Dive into a world of flavors with an array of global curries, featuring traditional Thai, Japanese, Jamaican, and Indian curries, each adding a unique touch to your cooking adventure.
Serving Suggestions
Explore the delightful ways to serve Kadala Curry with these versatile and mouth-watering suggestions:
- Traditional Pairings: Serve Kadala Curry with classic Kerala breakfast dishes like puttu (steamed rice cake) or appam (rice and coconut pancake) for an authentic experience.
- With Indian breads: Enjoy it with various Indian breads such as chapati, roti, or parotta, making for a hearty and satisfying meal.
- Rice Combinations: Pair it with plain basmati rice, white rice, jeera rice, or even ghee rice for a simple yet flavorful lunch or dinner option.
- Contemporary Twists: For a modern twist, try serving it as a topping over a bowl of quinoa or with a side of crusty bread.
Storage Suggestions
Keep your Kadala Curry deliciously fresh with these easy storage tips, ensuring you can savor its flavors even days later.
- Refrigeration: Store Kadala Curry in an airtight container in the refrigerator, where it will remain fresh for up to 2 days.
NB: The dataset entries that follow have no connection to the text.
Definition writes (s : MemSchedulerDefault) : list Z := (wrQueue s).*2.
Definition written (s : MemSchedulerDefault) : list Z := (wrDoneQueue s).*2.
Definition reads (s : MemSchedulerDefault) : list nat := omap fst (rdQueue s).

(** No address is in the two lists of writes twice, and a read of the queue is of an event. *)
Record sched_inv (ok : Z -> Prop) (s : MemSchedulerDefault) : Prop := {
  si_nodup : NoDup (writes s ++ written s);
  si_reads : Forall (fun x => exists ev, x = (Some ev, evAddr ev) /\ evType ev = READ) (rdQueue s);
  si_addrs : Forall ok ((rdQueue s).*2 ++ writes s)
}.

Lemma find_addr_spec addr l :
  match find_addr addr l with
  | Some i => exists x, l !! i = Some x /\ x.2 = addr
  | None => addr ∉ l.*2
  end.
Proof using.
  unfold find_addr. match goal with |- context [list_find ?P l] => destruct (list_find P l) as [[i x]|] eqn:E end; cbn.
  - apply list_find_Some in E as (H & Hx & _). by exists x.
  - apply list_find_None in E. intros Hin. apply list_elem_of_fmap in Hin as (x & -> & Hx). rewrite Forall_forall in E. by apply (E x).
Qed.

Lemma delete_snd (l : list elem) i x : l !! i = Some x -> l.*2 ≡ₚ x.2 :: (delete i l).*2.
Proof using. intros H. rewrite <- fmap_cons. apply fmap_Permutation. by apply delete_Permutation. Qed.

Lemma fmap_snoc (l : list elem) x : (l ++ [x]).*2 = l.*2 ++ [x.2].
Proof using. by rewrite fmap_app. Qed.

(** What a request does to the queues. *)
Definition checked (ev : nat) (s : MemSchedulerDefault) (b : bool) (s' : MemSchedulerDefault) : Prop :=
  let addr := evAddr ev in
  b = bool_decide (addr ∈ writes s ++ written s) /\
  match evType ev with
  | READ => reads s' = reads s ++ (if b then [] else [ev]) /\ writes s' = writes s /\ written s' ≡ₚ written s
  | WRITE => reads s' = reads s /\ (forall x, x ∈ writes s' <-> x = addr \/ x ∈ writes s) /\
      (forall x, x ∈ written s' -> x ∈ written s /\ x <> addr)
  end.

Lemma inv_perm ok s rd wr done : sched_inv ok s -> (forall x, x ∈ rd -> x ∈ rdQueue s) ->
  NoDup (wr.*2 ++ done.*2) -> (forall x, x ∈ wr.*2 -> ok x) -> sched_inv ok (set_queues rd wr done s).
Proof using.
  intros [H1 H2 H3] Hrd Hnd Hok. rewrite Forall_forall in H2. rewrite Forall_forall in H3. split; cbn; [done|apply Forall_forall; auto|].
  apply Forall_forall. intros x [Hx|Hx]%elem_of_app; [|by apply Hok]. apply H3, elem_of_app. left.
  apply list_elem_of_fmap in Hx as (y & -> & Hy). apply list_elem_of_fmap_2. auto.
Qed.

Lemma check_spec ok ev s : sched_inv ok s -> ok (evAddr ev) ->
  let '(b, s') := CheckSetEvent ev s in checked ev s b s' /\ sched_inv ok s'.
Proof using.
  intros Hi Hok. pose proof Hi as [Hnd Hrd Ha]. unfold CheckSetEvent, checked.
  assert (Hw : forall x, x ∈ writes s -> ok x) by (rewrite Forall_forall in Ha; intros; apply Ha, elem_of_app; by right).
  pose proof (find_addr_spec (evAddr ev) (wrQueue s)) as F1. destruct (find_addr (evAddr ev) (wrQueue s)) as [i|].
  - destruct F1 as ([e a] & Hx & E). cbn in E. subst a. pose proof (delete_snd _ _ _ Hx) as Hp. cbn in Hp. fold (writes s) in Hp.
    assert (Hin : evAddr ev ∈ writes s) by (rewrite Hp; left).
    rewrite bool_decide_eq_true_2 by (apply elem_of_app; by left).
    destruct (evType ev) eqn:Et; [split; [|done]; split; [done|]; by rewrite app_nil_r|].
    assert (Hperm : writes s ≡ₚ (delete i (wrQueue s) ++ [(None, evAddr ev)]).*2).
    { rewrite fmap_snoc. cbn. by rewrite Hp, Permutation_cons_append. }
    split.
    + split; [done|]. split; [done|]. split; cbn.
      * intros x. rewrite <- Hperm. split; [by right|]. by intros [->|].
      * intros x Hx'. split; [done|]. intros ->. apply NoDup_app in Hnd as (_ & Hd & _). by apply (Hd (evAddr ev)).
    + apply inv_perm; [done|done|by rewrite <- Hperm|]. intros x. rewrite <- Hperm. apply Hw.
  - pose proof (find_addr_spec (evAddr ev) (wrDoneQueue s)) as F2. destruct (find_addr (evAddr ev) (wrDoneQueue s)) as [i|].
    + destruct F2 as ([e a] & Hx & E). cbn in E. subst a. pose proof (delete_snd _ _ _ Hx) as Hp. cbn in Hp. fold (written s) in Hp.
      assert (Hin : evAddr ev ∈ written s) by (rewrite Hp; left).
      rewrite bool_decide_eq_true_2 by (apply elem_of_app; by right).
      assert (Hnot : evAddr ev ∉ (delete i (wrDoneQueue s)).*2).
      { apply NoDup_app in Hnd as (_ & _ & Hd). rewrite Hp in Hd. by apply NoDup_cons in Hd as [Hd _]. }
      destruct (evType ev) eqn:Et.
      * assert (Hperm : (delete i (wrDoneQueue s) ++ [(None, evAddr ev)]).*2 ≡ₚ written s).
        { rewrite fmap_snoc. cbn. rewrite Hp. symmetry. apply Permutation_cons_append. }
        split; [split; [done|]; split; [by rewrite app_nil_r|]; by split|]. apply inv_perm; [done|done|by rewrite Hperm|done].
      * assert (Hperm : (wrQueue s ++ [(None, evAddr ev)]).*2 ++ (delete i (wrDoneQueue s)).*2 ≡ₚ writes s ++ written s).
        { rewrite fmap_snoc, <- app_assoc. cbn. by rewrite Hp. }
        split; [split; [done|]; split; [done|]; split; cbn|].
        -- intros x. unfold writes. cbn. rewrite fmap_snoc, elem_of_app, list_elem_of_singleton. tauto.
        -- intros x Hx'. unfold written in *. cbn in Hx'. split; [rewrite Hp; by right|]. by intros ->.
        -- apply inv_perm; [done|done|by rewrite Hperm|]. intros x. rewrite fmap_snoc, elem_of_app, list_elem_of_singleton. cbn. intros [?| ->]; auto.
    + rewrite bool_decide_eq_false_2 by (rewrite elem_of_app; intros [?|?]; auto).
      assert (Hnd' : NoDup ((wrQueue s ++ [(None, evAddr ev)]).*2 ++ written s)).
      { rewrite fmap_snoc, <- app_assoc. cbn. rewrite <- Permutation_middle. apply NoDup_cons. split; [|done]. rewrite elem_of_app. intros [?|?]; auto. }
      destruct (evType ev) eqn:Et.
      * split; [split; [done|]; split; [|done]; unfold reads; cbn; by rewrite omap_app|]. split; cbn.
        -- done.
        -- apply Forall_app. split; [done|]. apply Forall_singleton. by exists ev.
        -- rewrite fmap_snoc, <- app_assoc. rewrite Forall_app in Ha |- *. destruct Ha. split; [done|]. by constructor.
      * assert (Htail : forall l : list elem, (tail l).*2 = tail (l.*2)) by (by intros [|? ?]).
        set (done := if _ =? _ then _ else _). assert (Hsub : sublist done.*2 (written s)).
        { unfold done. destruct (_ =? _); [|done]. rewrite Htail. unfold written. destruct ((wrDoneQueue s).*2); [constructor|]. by constructor. }
        split; [split; [done|]; split; [done|]; split; cbn|].
        -- intros x. unfold writes. cbn. rewrite fmap_snoc, elem_of_app, list_elem_of_singleton. tauto.
        -- intros x Hx'. unfold written in *. cbn in Hx'. assert (x ∈ (wrDoneQueue s).*2) by (eapply elem_of_sublist; eauto). split; [done|]. by intros ->.
        -- apply inv_perm; [done|done| |].
           ++ eapply sublist_NoDup; [exact Hnd'|]. by apply sublist_app.
           ++ intros x. rewrite fmap_snoc, elem_of_app, list_elem_of_singleton. cbn. intros [?| ->]; auto.
Qed.
(** How event [a] was linked to its child [b] across domains.  The crossing [ce] is queued, or
    the child of an event that is not one of [es]. *)
Record crossed (es : list nat) (s : Timing.sim) (q : Z -> list (Z * nat)) (a b : nat) (ce cpe : nat) : Prop := {
  x_num : (ce < numEvents s)%nat /\ (cpe < numEvents s)%nat;
  x_src : cpe ∈ visited (ev s a) /\ ekind (ev s cpe) = CrossingSrcEvent ce /\ numParents (ev s cpe) = 1 /\ visited (ev s cpe) = [] /\
    domain (ev s cpe) = domain (ev s a);
  x_event : crossing_of (ev s ce) = Some (domain (ev s a), a) /\ state (ev s ce) = EV_NONE /\ domain (ev s ce) = domain (ev s b) /\ b ∈ visited (ev s ce);
  x_waits : (exists c, (c, ce) ∈ q (domain (ev s b)) /\ minStartCycle (ev s a) + postDelay (ev s a) <= c /\ numParents (ev s ce) = 0) \/
    (exists p, (p < numEvents s)%nat /\ p ∉ es /\ ce ∈ visited (ev s p) /\ domain (ev s p) = domain (ev s ce) /\ numParents (ev s ce) = 1)
}.
Definition linked (s : Timing.sim) (q : Z -> list (Z * nat)) (a b : nat) : Prop :=
  if decide (domain (ev s a) = domain (ev s b)) then b ∈ visited (ev s a) else exists ce cpe, crossed [] s q a b ce cpe.

Fixpoint all_linked (s : Timing.sim) (q : Z -> list (Z * nat)) (e : nat) (es : list nat) : Prop :=
  match es with [] => True | b :: es => linked s q e b /\ all_linked s q b es end.

(** No link of the event leaves its domain. *)
Definition local (s : Timing.sim) (e : nat) : Prop := forall c, c ∈ visited (ev s e) -> domain (ev s c) = domain (ev s e).

(** What happens to the events that are not of the chain: they get at most new children of
    their domain. *)
Record grown (es : list nat) (s : Timing.sim) (q : Z -> list (Z * nat)) (s' : Timing.sim) (q' : Z -> list (Z * nat)) : Prop := {
  g_num : (numEvents s <= numEvents s')%nat;
  g_core e : (e < numEvents s)%nat -> core (ev s' e) = core (ev s e) /\ numParents (ev s' e) = numParents (ev s e);
  g_old e c : (e < numEvents s)%nat -> e ∉ es -> c ∈ visited (ev s e) -> c ∈ visited (ev s' e);
  g_new e c : (e < numEvents s)%nat -> e ∉ es -> c ∈ visited (ev s' e) ->
    c ∈ visited (ev s e) \/ ((numEvents s <= c < numEvents s')%nat /\ domain (ev s' c) = domain (ev s e));
  g_source e : (e < numEvents s)%nat -> ~ not_source (ev s e) -> visited (ev s' e) = visited (ev s e);
  g_queue d x : x ∈ q d -> x ∈ q' d;
  g_env : (numDomains s', lastLimit s', phaseLength s') = (numDomains s, lastLimit s, phaseLength s)
}.

Lemma grown_refl es s q : grown es s q s q.
Proof. split; auto. Qed.
(** X1 — a public command never touches the trading side: whatever the
    remote side answers and however often the call is retried, the events
    [__call__] adds are waits, GETs without body and without headers, log
    lines and sleeps; it reads no nonce, computes no signature and posts
    nothing. *)
Theorem public_call_never_signs
  (self : Instance) (command : string) (args : argref) (w : World)
  (Hpub : command_in command PUBLIC_COMMANDS = true)
  (Hnot : command_in command PRIVATE_COMMANDS = false) :
  exists tail,
    log (snd (__call__ self command args w)) = (log w ++ tail)%list
    /\ forallb public_event tail = true
    /\ existsb is_nonce tail = false
    /\ existsb is_sign tail = false
    /\ existsb is_post tail = false.
Proof.
  assert (Hd : dispatchable self command = true)
    by (unfold dispatchable; now rewrite Hnot).
  assert (Ht : cmdType_of command = Public)
    by (unfold cmdType_of; now rewrite Hnot).
  destruct (call_adds_only (fun e => public_event e = true) self command args Hd)
    with (w := w) as (tail & E & F); try reflexivity.
  { intros n data. rewrite Ht. unfold attempt_events.
    destruct (coach self); repeat constructor. }
  exists tail. split; [exact E|].
  clear E. induction tail as [|e tail IH].
  - repeat split.
  - inversion F as [|? ? He Ft]; subst. destruct (IH Ft) as (I1 & I2 & I3 & I4).
    cbn [forallb existsb]. rewrite He, I1, I2, I3, I4.
    destruct e; try discriminate He; repeat split.
Qed.

Lemma public_call_never_signs_witness :
  exists tail,
    log (snd (__call__ trader "returnTicker" ArgCaller
                (world_net 1000 four_504_then_502)))
    = tail
    /\ existsb is_nonce tail = false.
Proof.
  destruct (public_call_never_signs trader "returnTicker" ArgCaller
              (world_net 1000 four_504_then_502) eq_refl eq_refl)
    as (tail & E & _ & H & _).
  exists tail. split; [exact E | exact H].
Defined.

(** X2 — every POST of a private call is signed over exactly the body it
    sends: across all attempts of [__call__], each POST goes to the
    trading endpoint with the command and an integer nonce in its body and
    with the MAC of that very body (nonce included) and the key in its
    headers; and a private call never issues a GET. *)
Theorem every_post_is_signed_over_its_body
  (self : Instance) (command : string) (args : argref) (w : World)
  (Hpriv : command_in command PRIVATE_COMMANDS = true)
  (Hcred : truthy (key self) && truthy (secret self) = true) :
  exists tail,
    log (snd (__call__ self command args w)) = (log w ++ tail)%list
    /\ Forall (signed_post self command) tail.
Proof.
  assert (Hd : dispatchable self command = true)
    by (unfold dispatchable; now rewrite Hpriv).
  assert (Ht : cmdType_of command = Private)
    by (unfold cmdType_of; now rewrite Hpriv).
  apply (call_adds_only (signed_post self command) self command args Hd);
    try (intros; exact I).
  intros n data. rewrite Ht. unfold attempt_events.
  destruct (prepared_args_left command Private n data) as (L1 & _ & L3 & _).
  assert (Hpost : signed_post self command
            (EvPost {| p_timeout := timeout self; p_url := TradingApi;
                       p_data := Some (prepared_args command Private n data);
                       p_headers :=
                         Some (HmacSha512 (cred_text (secret self))
                                 (prepared_args command Private n data), key self);
                       p_proxies := proxies_if_any self |})).
  { cbn [signed_post p_data p_url p_headers]. exists (prepared_args command Private n data), n.
    repeat apply conj; auto. }
  destruct (coach self); cbn [app]; repeat (constructor; try exact I); exact Hpost.
Qed.

Lemma every_post_is_signed_over_its_body_witness :
  exists tail,
    log (snd (__call__ trader "buy" ArgCaller (world_net 1000 flaky))) = tail
    /\ Forall (signed_post trader "buy") tail.
Proof.
  exact (every_post_is_signed_over_its_body trader "buy" ArgCaller
           (world_net 1000 flaky) eq_refl eq_refl).
Defined.

Lemma count_events_app (p : event -> bool) (a b : list event) :
  count_events p (a ++ b) = (count_events p a + count_events p b)%nat.
Proof. unfold count_events. now rewrite filter_app, length_app. Qed.

Lemma count_events_logs (p : event -> bool) (tail : list event) :
  (forall l x, p (EvLog l x) = false) ->
  forallb is_log tail = true -> count_events p tail = 0%nat.
Proof.
  intros Hp. induction tail as [|e tail IH]; [reflexivity|].
  cbn [forallb]. intros H. apply andb_prop in H as [He Ht].
  destruct e; try discriminate He.
  unfold count_events in *. cbn [filter]. rewrite Hp. now apply IH.
Qed.

(** X3 — one wait per request: however a call that passes the command
    check ends, the number of requests it sent equals the number of
    POST/GET events it logged, and it waited for the coach exactly once
    per request when there is a coach, and never when there is none. *)
Theorem one_wait_per_request
  (self : Instance) (command : string) (args : argref) (w : World)
  (Hd : dispatchable self command = true) :
  exists tail,
    log (snd (__call__ self command args w)) = (log w ++ tail)%list
    /\ requests (snd (__call__ self command args w))
       = (requests w + count_events is_network tail)%nat
    /\ count_events is_wait tail
       = (if coach self then count_events is_network tail else 0)%nat.
Proof.
  apply (retrying_preserves (__call__func self command args)
           (fun w' => exists tail,
                log w' = (log w ++ tail)%list
                /\ requests w' = (requests w + count_events is_network tail)%nat
                /\ count_events is_wait tail
                   = (if coach self then count_events is_network tail else 0)%nat)).
  - intros l x w0 (tail & E & R & C). exists (tail ++ [EvLog l x])%list.
    cbn [emit snd log requests]. rewrite E, <- app_assoc, !count_events_app.
    cbn. rewrite !Nat.add_0_r. auto.
  - intros d w0 (tail & E & R & C). exists (tail ++ [EvSleep d])%list.
    cbn [emit snd log requests]. rewrite E, <- app_assoc, !count_events_app.
    cbn. rewrite !Nat.add_0_r. auto.
  - intros w0 (tail & E & R & C).
    destruct (attempt_writes self command args w0 Hd) as (t & Ht & Hlogs).
    destruct (attempt_frame self command args w0 Hd) as (_ & _ & Hreq & _).
    eexists. rewrite Ht, E, <- app_assoc, Hreq, R. split; [reflexivity|].
    rewrite !count_events_app.
    rewrite (count_events_logs is_network t), (count_events_logs is_wait t)
      by (auto; intros; reflexivity).
    rewrite C. unfold attempt_events.
    destruct (coach self), (cmdType_of command); cbn; split; lia.
  - exists []. rewrite app_nil_r. cbn. rewrite Nat.add_0_r.
    destruct (coach self); auto.
Qed.

Lemma one_wait_per_request_witness :
  exists tail,
    log (snd (__call__ trader "buy" ArgCaller (world_net 1000 always_502))) = tail
    /\ requests (snd (__call__ trader "buy" ArgCaller (world_net 1000 always_502)))
       = count_events is_network tail
    /\ count_events is_wait tail = count_events is_network tail.
Proof.
  exact (one_wait_per_request trader "buy" ArgCaller
           (world_net 1000 always_502) eq_refl).
Defined.

(** ** Verdicts of [_handleReturned] *)

Lemma gateway_error_spec (data : response) :
  gateway_error data
  = match status_code data with Some c => gateway_status c | None => false end.
Proof. reflexivity. Qed.

Lemma nonce_of_error_raises (s : string) (e : exn) :
  nonce_of_error s = Raised e -> e = IndexError \/ e = ValueError.
Proof.
  unfold nonce_of_error.
  destruct (Text.last_item (Text.split (Text.split_dot_head s))) as [word|];
    [destruct (Text.int_of_str word)|]; intros H; inversion H; auto.
Qed.

(** X4 — the decorator retries nothing but the three known causes: when
    [_handleReturned] raises the retryable exception, either the status is
    a gateway error, or the body is an object whose ['error'] is a text
    that contains "Nonce must be greater" or, in any letter case, "please
    try again".  A body that is not JSON, any other error text, an error
    that is not a text: none of them is ever retried. *)
Theorem retry_only_for_known_causes
  (data : response) (w : World) (msg : string)
  (Hretry : fst (_handleReturned data w) = Raised (RequestException msg)) :
  gateway_error data = true
  \/ exists d s,
       decoded data = Some (PDict d)
       /\ dict_get d "error" = Some (PStr s)
       /\ msg = "PoloniexError " ++ s
       /\ (Text.contains "Nonce must be greater" s = true
           \/ Text.contains "please try again" (Text.lower s) = true).
Proof.
  revert Hretry. rewrite gateway_error_spec. unfold _handleReturned.
  destruct (match status_code data with
            | Some c => gateway_status c
            | None => false
            end) eqn:Hg; [intros _; now left|].
  destruct (decoded data) as [out|]; [|run_monad; discriminate].
  destruct out as [| b | z | t | l | d]; cbn [py_in];
    try (run_monad; discriminate).
  - destruct (Text.contains "error" t); run_monad; discriminate.
  - destruct (existsb (fun x => py_eq_str x "error") l); run_monad; discriminate.
  - unfold dict_has, py_getitem.
    destruct (dict_get d "error") as [err|] eqn:Herr; [|run_monad; discriminate].
    destruct err as [| b | z | s | l | d']; run_monad; try discriminate.
    destruct (Text.contains "Nonce must be greater" s) eqn:Hn.
    + destruct (nonce_of_error s) as [X|e] eqn:HX;
        intros H; inversion H; subst.
      * right. exists d, s. auto.
      * destruct (nonce_of_error_raises _ _ HX); discriminate.
    + destruct (Text.contains "please try again" (Text.lower s)) eqn:Hp;
        intros H; inversion H; subst.
      right. exists d, s. auto.
Qed.

Lemma retry_only_for_known_causes_witness :
  gateway_error
    {| status_code := Some 200; text := "";
       decoded := Some (PDict [("error", PStr "Internal error. PLEASE TRY AGAIN.")]) |}
  = true
  \/ exists d s,
       Some (PDict [("error", PStr "Internal error. PLEASE TRY AGAIN.")])
       = Some (PDict d)
       /\ dict_get d "error" = Some (PStr s)
       /\ "PoloniexError Internal error. PLEASE TRY AGAIN." = "PoloniexError " ++ s
       /\ (Text.contains "Nonce must be greater" s = true
           \/ Text.contains "please try again" (Text.lower s) = true).
Proof.
  exact (retry_only_for_known_causes
           {| status_code := Some 200; text := "";
              decoded := Some (PDict [("error",
                           PStr "Internal error. PLEASE TRY AGAIN.")]) |}
           (world0 0 (status_response 200))
           "PoloniexError Internal error. PLEASE TRY AGAIN." eq_refl).
Defined.

(** X5 — [_handleReturned] moves the nonce counter in one case only: a
    body whose error text contains "Nonce must be greater" and whose
    number it could read, and then to that number (a numeral written
    with underscores, as in 5_000, is read as well).  Whatever else
    comes back (success, any other error, a gateway status, a body that
    is not JSON), the counter is as it was.  Stated for responses whose
    error text, if there is one, is ASCII and at most 640 characters
    long. *)
Theorem counter_moves_only_on_a_nonce_error (data : response) (w : World)
  (Htext : forall d s, decoded data = Some (PDict d) ->
                       dict_get d "error" = Some (PStr s) ->
                       plainly_read s = true) :
  _nonce (snd (_handleReturned data w)) = _nonce w
  \/ exists d s X,
       gateway_error data = false
       /\ decoded data = Some (PDict d)
       /\ dict_get d "error" = Some (PStr s)
       /\ Text.contains "Nonce must be greater" s = true
       /\ nonce_of_error s = Returned X
       /\ _nonce (snd (_handleReturned data w)) = X.
Proof.
  rewrite gateway_error_spec. unfold _handleReturned.
  destruct (match status_code data with
            | Some c => gateway_status c
            | None => false
            end) eqn:Hg; [left; reflexivity|].
  destruct (decoded data) as [out|]; [|left; reflexivity].
  destruct out as [| b | z | t | l | d]; cbn [py_in]; try (left; reflexivity).
  - destruct (Text.contains "error" t); left; reflexivity.
  - destruct (existsb (fun x => py_eq_str x "error") l); left; reflexivity.
  - unfold dict_has, py_getitem.
    destruct (dict_get d "error") as [err|] eqn:Herr; [|left; reflexivity].
    destruct err as [| b | z | s | l | d']; try (left; reflexivity).
    run_monad.
    destruct (Text.contains "Nonce must be greater" s) eqn:Hn.
    + destruct (nonce_of_error s) as [X|e] eqn:HX.
      * right. exists d, s, X. auto 10.
      * left. reflexivity.
    + left.
      destruct (Text.contains "please try again" (Text.lower s)); reflexivity.
Qed.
This is ideal for maintaining its flavor and texture.
- Freezing: For longer storage, Kadala Curry can be frozen. It keeps well in the freezer for up to 10 days. To ensure quality, freeze in portion-sized containers or bags.
- Thawing Tips: When ready to eat, thaw only the amount you plan to consume. This helps in preserving the freshness and flavor of the remaining curry.